Of all the entries below, only the lines from the one with "unfold dd_value, dd_touch." up to and including the one with "Lemma dd_touch_lookup_some k" are to be duplicated exactly.

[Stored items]
====

Example basename_ring :
  Py.basename "/etc/swift/object-1.ring.gz" = "object-1.ring.gz"
  /\ Py.before_dot "object-1.ring.gz" = "object-1".
Proof. split; reflexivity. Qed.

Example join3_example :
  Py.join3 "/srv/node" "sda1" "objects" = "/srv/node/sda1/objects".
Proof. reflexivity. Qed.

Section defaultdict_facts.
Context {V : Type} (dflt : V).

Lemma dd_value_touch k k' m :
  dd_value dflt k' (dd_touch dflt k m) = dd_value dflt k' m.
Proof.
  unfold dd_value, dd_touch.
  destruct (m !! k) eqn:Hk; [done|].
  destruct (decide (k = k')) as [->|Hne].
  - by rewrite lookup_insert_eq, Hk.
  - by rewrite lookup_insert_ne.
Qed.

Lemma dd_touch_lookup_some k k' m v :
  m !! k' = Some v -> dd_touch dflt k m !! k' = Some v.
Proof.
  unfold dd_touch. intros Hv.
  destruct (m !! k) eqn:Hk; [done|].
  rewrite lookup_insert_ne; [done|]. congruence.
Qed.

Lemma dd_value_insert_eq k v m : dd_value dflt k (<[k := v]> m) = v.
Proof. unfold dd_value. by rewrite lookup_insert_eq. Qed.

Lemma dd_value_insert_ne k k' v m :
  k <> k' -> dd_value dflt k' (<[k := v]> m) = dd_value dflt k' m.
Proof. intros. unfold dd_value. by rewrite lookup_insert_ne. Qed.

Lemma dd_value_empty k : dd_value dflt k ∅ = dflt.
Proof. unfold dd_value. by rewrite lookup_empty. Qed.

End defaultdict_facts.

(** ** Properties of the primary index *)

Lemma dd_add_value name part m d :
  dd_value ∅ d (dd_add name part m) =
  if decide (name = d) then {[part]} ∪ dd_value ∅ d m else dd_value ∅ d m.
Proof.
  unfold dd_add, dd_get. case_decide as Hd.
  - subst. by rewrite dd_value_insert_eq.
  - rewrite dd_value_insert_ne by done. apply dd_value_touch.
Qed.

Lemma dev_name_holder ds id name :
  dev_name ds id = inr name <-> exists dv, ds !! id = Some (Some dv) /\ device dv = name.
Proof.
  unfold dev_name. destruct (ds !! id) as [[dv|]|]; split.
  - intros [= <-]. eauto.
  - intros (dv' & [= <-] & <-). done.
  - done.
  - intros (? & [=] & _).
  - done.
  - intros (? & [=] & _).
Qed.

Lemma index_parts_elem ds l : forall k m m',
  index_parts ds k l m = inr m' ->
  forall d p,
    p ∈ dd_value ∅ d m' <->
    p ∈ dd_value ∅ d m \/
    exists i id, l !! i = Some id /\ dev_name ds id = inr d /\ p = k + i.
Proof.
  induction l as [|id l IH]; intros k m m' Hrun d p; simpl in Hrun.
  - injection Hrun as <-. split; [by left|].
    intros [?|(i & id & Hi & _)]; [done|]. by rewrite lookup_nil in Hi.
  - destruct (dev_name ds id) as [e|name] eqn:Hname; [done|].
    rewrite (IH _ _ _ Hrun d p), dd_add_value. split.
    + intros [Hin|(i & id' & Hi & Hd & ->)].
      * case_decide as Hd; [|by left]. subst.
        apply elem_of_union in Hin as [Hin|Hin]; [|by left].
        apply elem_of_singleton in Hin as ->.
        right. exists 0, id. split_and!; [done|done|lia].
      * right. exists (S i), id'. split_and!; [done|done|lia].
    + intros [Hin|(i & id' & Hi & Hd & ->)].
      * left. case_decide; [set_solver|done].
      * destruct i as [|i]; simpl in Hi.
        -- injection Hi as ->. left. rewrite Hname in Hd. injection Hd as ->.
           rewrite decide_True by done. replace (k + 0) with k by lia. set_solver.
        -- right. exists i, id'. split_and!; [done|done|lia].
Qed.

Lemma index_replicas_elem ds rows : forall m m',
  index_replicas ds rows m = inr m' ->
  forall d p,
    p ∈ dd_value ∅ d m' <->
    p ∈ dd_value ∅ d m \/ d ∈ omap (holder ds p) rows.
Proof.
  induction rows as [|row rows IH]; intros m m' Hrun d p; simpl in Hrun.
  - injection Hrun as <-. simpl. split; [by left|].
    intros [?|Hin]; [done|]. by apply elem_of_nil in Hin.
  - destruct (index_parts ds 0 row m) as [e|m1] eqn:Hrow; [done|].
    rewrite (IH _ _ Hrun d p), (index_parts_elem _ _ _ _ _ Hrow d p).
    assert (Hh : holder ds p row = Some d <->
                 exists i id, row !! i = Some id /\ dev_name ds id = inr d /\ p = 0 + i).
    { unfold holder. split.
      - destruct (row !! p) as [id|] eqn:Hp; [|done].
        intros Hd. exists p, id. split_and!; [done| |done].
        apply dev_name_holder.
        destruct (ds !! id) as [[dv|]|]; [|done|done].
        injection Hd as <-. eauto.
      - intros (i & id & Hi & Hd & ->). simpl. rewrite Hi.
        apply dev_name_holder in Hd as (dv & -> & <-). done. }
    simpl. destruct (holder ds p row) as [d'|] eqn:Hd'.
    + rewrite elem_of_cons. split.
      * intros [[?|Hex]|?]; [by left| |by right; right].
        right; left. apply Hh in Hex. congruence.
      * intros [?|[->|?]]; [by left; left| |by right].
        left; right. by apply Hh.
    + split.
      * intros [[?|Hex]|?]; [by left| |by right].
        apply Hh in Hex. done.
      * intros [?|?]; [by left; left|by right].
Qed.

====

- TASK OUTPUT
  unfold dd_value, dd_touch.
  destruct (m !! k) eqn:Hk; [done|].
  destruct (decide (k = k')) as [->|Hne].
  - by rewrite lookup_insert_eq, Hk.
  - by rewrite lookup_insert_ne.
Qed.

Lemma dd_touch_lookup_some k k' m v :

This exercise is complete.